We do vary quite a bit in terms of how difficult it is to tell ourselves to do something. Some of us have relatively little problem (maybe even work better) with deadlines while others procrastinate until the absolute last minute. Why? What’s the difference between the two extremes and all the shades in between?
It actually has to do with what coping skills we developed as kids to help us survive whatever challenges we faced from our families, cultural obligations, …. all relationships and situations. Our environment shapes us into the people we become (in addition to the genetics we bring to the table, of course). It may seem counterintuitive but the folks who found that being really stubborn, not listening to others, doing it all as close to their own way as they could manage, are the ones who now have trouble telling themselves what to do. It’s like getting stuck in a habit and not being able to apply it selectively.

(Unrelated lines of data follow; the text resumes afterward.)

(** C2, as the code has it.  [begin] only looks at [queryPending], which is
    false between [begin] and [end].  A second [begin(target2)] before [end]
    therefore runs in full: it calls the manager's beginQuery for the Query
    again, sets [target] to [target2] and issues gl.beginQuery(target2,
    handle) again; [target] stays what the first call requested only when
    [target2] is that same target. *)
Theorem begin_again_before_end_restarts q target1 target2 w :
  Query.queryPending q = false →
  let r1 := Query.begin q target1 w in
  let r2 := Query.begin r1.1 target2 r1.2 in
  Query.target r1.1 = Some target1 ∧
  Query.target r2.1 = Some target2 ∧
  (Query.target r2.1 = Query.target r1.1 ↔ target2 = target1) ∧
  Query.queryPending r2.1 = false ∧ Query.ref r2.1 = Query.ref q ∧
  GL.calls (gl r2.2) = GL.calls (gl r1.2) ++ [GL.beginQuery target2 (Query.handle q)] ∧
  (∃ rest, events r2.2 =
     events r1.2 ++ callBeginQuery (Query.ref q) (Query.onComplete q) (Query.onError q) :: rest).
Proof.
  intros Hp r1 r2.
  destruct (begin_not_pending q target1 w Hp) as (Hq1 & _ & _).
  fold r1 in Hq1.
  assert (Query.queryPending r1.1 = false) as Hp1 by (by rewrite Hq1).
  destruct (begin_not_pending r1.1 target2 r1.2 Hp1) as (Hq2 & Hcalls & Hevents).
  fold r2 in Hq2, Hcalls, Hevents.
  rewrite Hq1 in Hcalls, Hevents. simpl in Hcalls, Hevents.
  rewrite Hq2, Hq1. simpl.
  do 2 (split; [done|]). split; [split; congruence|]. by do 3 (split; [done|]).
Qed.

Lemma begin_again_before_end_restarts_witness :
  let r1 := Query.begin freshQuery GL.TIME_ELAPSED_EXT sampleWorld in
  let r2 := Query.begin r1.1 GL.ANY_SAMPLES_PASSED r1.2 in
  Query.target r1.1 = Some GL.TIME_ELAPSED_EXT ∧
  Query.target r2.1 = Some GL.ANY_SAMPLES_PASSED ∧
  (Query.target r2.1 = Query.target r1.1 ↔ GL.ANY_SAMPLES_PASSED = GL.TIME_ELAPSED_EXT) ∧
  Query.queryPending r2.1 = false ∧ Query.ref r2.1 = Query.ref freshQuery ∧
  GL.calls (gl r2.2) =
    GL.calls (gl r1.2) ++ [GL.beginQuery GL.ANY_SAMPLES_PASSED (Query.handle freshQuery)] ∧
  (∃ rest, events r2.2 =
     events r1.2 ++
     callBeginQuery (Query.ref freshQuery) (Query.onComplete freshQuery)
       (Query.onError freshQuery) :: rest).
Proof.
  apply (begin_again_before_end_restarts freshQuery GL.TIME_ELAPSED_EXT GL.ANY_SAMPLES_PASSED
           sampleWorld).
  reflexivity.
Defined.
(** X1. A refresh token is an access token with another default
    lifetime, and nothing in it tells the two kinds apart: issued with the
    same non-zero [expires_delta] from the same data at the same instant the
    two are the same token; issued with the default lifetime, when
    [REFRESH_TOKEN_EXPIRE_MINUTES] is not zero, the refresh token is the
    access token issued with that lifetime; and [decode_token] takes it like
    an access token: issued for a claims set with the default lifetime it
    decodes to the claims until [REFRESH_TOKEN_EXPIRE_MINUTES] have passed
    and to 401 "Token has expired" from then on. *)
Theorem refresh_token_decodes
    (settings : Settings) (id email : string) (role : UserRole) (t0 t : Z) :
  (∀ (data : gmap string json) (delta : Z),
     delta ≠ 0 →
     create_refresh_token settings data (Some delta) t0
     = create_access_token settings data (Some delta) t0) ∧
  (∀ data : gmap string json,
     minutes (REFRESH_TOKEN_EXPIRE_MINUTES settings) ≠ 0 →
     create_refresh_token settings data None t0
     = create_access_token settings data
         (Some (minutes (REFRESH_TOKEN_EXPIRE_MINUTES settings))) t0) ∧
  decode_token settings t
    (create_refresh_token settings (claims id email role) None t0)
  = if t0 + minutes (REFRESH_TOKEN_EXPIRE_MINUTES settings) <=? t
    then Raise (HTTPError expired_exception)
    else Return {| td_email := Some email; td_role := Some role;
                   td_id := Some id |}.
Proof.
  split_and!.
  - intros data delta Hne.
    unfold create_refresh_token, create_access_token.
    by rewrite !decide_False by done.
  - intros data Hne.
    unfold create_refresh_token, create_access_token.
    by rewrite decide_False by done.
  - unfold create_refresh_token. apply decode_token_signed_claims.
Qed.

(** X1, under the settings of the repository, for a student's claims: the
    refresh token issued for a week is the access token issued for a week,
    the refresh token of default lifetime is the access token issued for
    [REFRESH_TOKEN_EXPIRE_MINUTES], and the protected route of the students
    takes it as a bearer token. *)
Lemma refresh_token_decodes_witness :
  let data := claims "65a000000000000000000004" "c@x.com" STUDENT in
  create_refresh_token default_settings data (Some 604800) 2000
  = create_access_token default_settings data (Some 604800) 2000 ∧
  create_refresh_token default_settings data None 2000
  = create_access_token default_settings data
      (Some (minutes (REFRESH_TOKEN_EXPIRE_MINUTES default_settings))) 2000 ∧
  decode_token default_settings 2100
    (create_refresh_token default_settings data None 2000)
  = Return {| td_email := Some "c@x.com"; td_role := Some STUDENT;
              td_id := Some "65a000000000000000000004" |}.
Proof.
  pose proof (refresh_token_decodes default_settings
                "65a000000000000000000004" "c@x.com" STUDENT 2000 2100)
    as (Hsame & Hdefault & Hdecode).
  split_and!.
  - apply Hsame. lia.
  - apply Hdefault. vm_compute. discriminate.
  - exact Hdecode.
Defined.
(** The float literal [0.08], as the rational the double denotes. *)
Definition float_0_08 : Q := 5764607523034235 # 72057594037927936.

(** One iteration of [init_weights] on an item of [named_parameters()]. *)
Definition init_weights_item (item : value) : py value :=
  np <- unpack2 item ;;
  let '(name, param) := np in
  nn <- load "nn" ;;
  init <- ext (GetAttr nn "init") ;;
  uniform_ <- ext (GetAttr init "uniform_") ;;
  data <- ext (GetAttr param "data") ;;
  ext (Call uniform_ [data; VFloat (- float_0_08); VFloat float_0_08]).

Fixpoint init_weights_loop (items : list value) : py value :=
  match items with
  | [] => Ret VNone
  | item :: items' => init_weights_item item ;;; init_weights_loop items'
  end.

Definition init_weights (model : value) : py value :=
  named_parameters <- ext (GetAttr model "named_parameters") ;;
  named <- ext (Call named_parameters []) ;;
  items <- ext (Iter named) ;;
  match items with
  | VList items => init_weights_loop items
  | _ => Raise (TypeError "object is not iterable")
  end.
(** * SAX pipeline of DS_coding_challenge.py

    A shallow embedding of the computational core of the program
    ([make_timeseries], [normalize], [reduce_PAA], [transform_to_SAX],
    [produce_SAX_data]) and of the parameter checks of the [show_hist]
    branch of its event loop.

    Number model.  Python floats are idealised: a finite float is a real
    number (type [R]), and the IEEE special values that the program can
    produce (the two infinities used as outermost bin edges, and NaN as the
    result of an undefined operation) are explicit constructors of the type
    [float] below.  Rounding and overflow are not modelled there.  Integers
    used for control (indices, frame size, alphabet size, group labels) are
    [Z], [nat] or [Q] and are executable.

    Where the outcome turns on rounding itself (whether a deviation is
    exactly zero), [normalize] is also given in double precision
    ([normalize64]), on the binary64 numbers of the standard library's
    [SpecFloat], which are executable. *)

From Stdlib Require Import String Ascii Bool List Finite Sorted ZArith QArith Qround Reals Lra Lia.
From Stdlib Require Import Floats.SpecFloat.
Import ListNotations.

(** ** Exceptions and fallible computations *)

Inductive exn : Type :=
| ZeroDivisionError
| ValueError (msg : string)
| OverflowError (msg : string).

Inductive result (A : Type) : Type :=
| Ok (a : A)
| Raise (e : exn).

Arguments Ok {A} a.
Arguments Raise {A} e.

Definition bind {A B : Type} (m : result A) (k : A -> result B) : result B :=
  match m with
  | Ok a => k a
  | Raise e => Raise e
  end.

Notation "x <- m ;; k" := (bind m (fun x => k))
  (at level 61, m at next level, right associativity).

Fixpoint mapM {A B : Type} (f : A -> result B) (l : list A) : result (list B) :=
  match l with
  | [] => Ok []
  | a :: l' => b <- f a ;; bs <- mapM f l' ;; Ok (b :: bs)
  end.

(** ** Idealised floats *)

Inductive float : Type :=
| Fin (r : R)
| PInf
| NInf
| NaN.

Local Open Scope R_scope.

(** [x - y] on floats. *)
Definition fsub (x y : float) : float :=
  match x, y with
  | NaN, _ | _, NaN => NaN
  | Fin a, Fin b => Fin (a - b)
  | Fin _, PInf => NInf
  | Fin _, NInf => PInf
  | PInf, PInf => NaN
  | PInf, _ => PInf
  | NInf, NInf => NaN
  | NInf, _ => NInf
  end.
(** * RAP specification: schema projector and instance validation

    A shallow embedding of the two driver scripts of the repository
    ([scripts/generate_schemas.py], [scripts/validate_examples.py]) and of
    the typed model declarations under [src/rap_spec].

    The model classes are declarations: each class is embedded as the list
    of its fields (name, alias, required or not, annotation with its
    constraints), read off the source line by line, in a module named
    after its source file.  What the scripts do with a class is behaviour
    of the pydantic library the classes derive from:

    - [model_validate] is embedded as [validate], an interpreter of the
      field declarations that follows pydantic's default mode, the one the
      package configures: lax conversions (no [strict] anywhere), fields
      read under their alias or their name ([populate_by_name=True] in
      every class), unknown keys ignored (no [extra] anywhere), defaults
      not validated.  The verdict is a boolean: [true] when the call
      returns, [false] when it raises [ValidationError].
    - [model_json_schema] and [json.dump] are parameters of the projector:
      what [scripts/generate_schemas.py] itself does with their results is
      embedded in full.

    A Python float is a double: it is represented by the rational it
    holds, or is one of the infinities or NaN.  A Python [str] is
    represented by its UTF-8 encoding.  Python dicts are association lists
    in insertion order.  Where the embedding follows the library rather
    than the repository (conversions of strings to numbers, URLs,
    patterns), it follows pydantic 2.13 with pydantic-core 2.46. *)

From Stdlib Require Import List String Ascii Bool ZArith QArith Lia.
Import ListNotations.
Local Open Scope string_scope.
Set Warnings "-register-all".

(** ** JSON values as [json.load] returns them *)

(** A Python [float].  [json.load] reads the literals [NaN], [Infinity]
    and [-Infinity], and a number too large for a double, as the
    non-finite values. *)
Inductive pyfloat : Type :=
| Finite (q : Q)
| Infinite (negative : bool)
| NaN.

So, what’s to be done? Obviously, therapy can help but just having an awareness that you’ve developed this pattern gives someopti ons. For example, try going in the side door instead of taking a battering ram to the main entrance. The more “don’t tell me what to do!” that you have, the more you will respond to direct edicts with your dukes up. A collaborative, side door approach is more likely to avoid the vehement defensive reaction. Ask yourself, “Can we manage this? What will work best?” Treat yourself the same way you would a beloved and respected friend.
Allow humor to give you some perspective. Exactly how long have people been telling you you’re pig-headed? When everyone you know agrees on something, there might be some truth to it. Also, remembering that you needed it to protect yourself takes a lot of potential judgment out of the scenario, allowing the dukes to come down enough for you to consider whether you’d actually like to do what you’re telling yourself to do. A good therapist can help you find healthier ways to maintain your boundaries … with a lot less wasted energy! Good luck with those resolutions!